## PROVIDED DATA
Lemma keeps_learn ifc eh current oldest : keeps R (learn ifc eh current oldest).
Proof.
  apply keeps_bind; [apply keeps_learn_loop|]. intros r.
  destruct (_ =? 1); [|apply keeps_ret].
  apply keeps_bind; [apply keeps_get|]. intros s.
  apply keeps_bind.
  - destruct (_ <? _); [|apply keeps_ret].
    apply keeps_bind; [apply R_next_empty|]. intros _. apply keeps_ret.
  - intros index. apply keeps_bind; [apply R_store_any|]. intros _.
    apply keeps_bind; [apply keeps_load_ifc_num|]. intros k.
    apply keeps_bind; [apply R_store_any|]. intros _. apply R_store_any.
Qed.

Lemma keeps_handle_frame interface frame current oldest :
  keeps R (handle_frame interface frame current oldest).
Proof.
  apply keeps_bind; [apply keeps_get|]. intros s.
  destruct (_ <? _); [apply keeps_abort|]. unfold parse_frame.
  destruct (_ <? _); [apply keeps_ret|].
  apply keeps_bind; [destruct (is_null _); [apply keeps_flood|apply keeps_ret]|]. intros _.
  apply keeps_bind; [apply keeps_learn|]. intros _.
  apply keeps_bind; [apply keeps_find_dest_loop|]. intros d.
  destruct d; [apply keeps_forward_to|apply keeps_flood].
Qed.

End Keeps.

(** ** The second version: [handle_frame] as a hub *)

Lemma load_ifc_num_fault s a :
  at_index (gifc s) a = None -> load_ifc_num (Gifc a) s = (Fault, s, []).
Proof. intros H. unfold load_ifc_num, bind, get, load. rewrite H. reflexivity. Qed.

Lemma at_index_negative {A : Type} (l : list A) (i : Z) : i < 0 -> at_index l i = None.
Proof. intros H. unfold at_index. destruct (Z.leb_spec 0 i); [lia|reflexivity]. Qed.

Lemma at_index_in_range {A : Type} (l : list A) (i : Z) :
  0 <= i < Z.of_nat (length l) -> exists x, at_index l i = Some x.
Proof.
  intros H. destruct (lookup_lt_is_Some_2 l (Z.to_nat i)) as [x Hx]; [lia|].
  exists x. apply at_index_Some. split; [lia|exact Hx].
Qed.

## ASSIGNMENT
Work out how many lines in this material contain the string "Lemma", and give that number alone.

## RESPONSE FOR THIS EXERCISE
5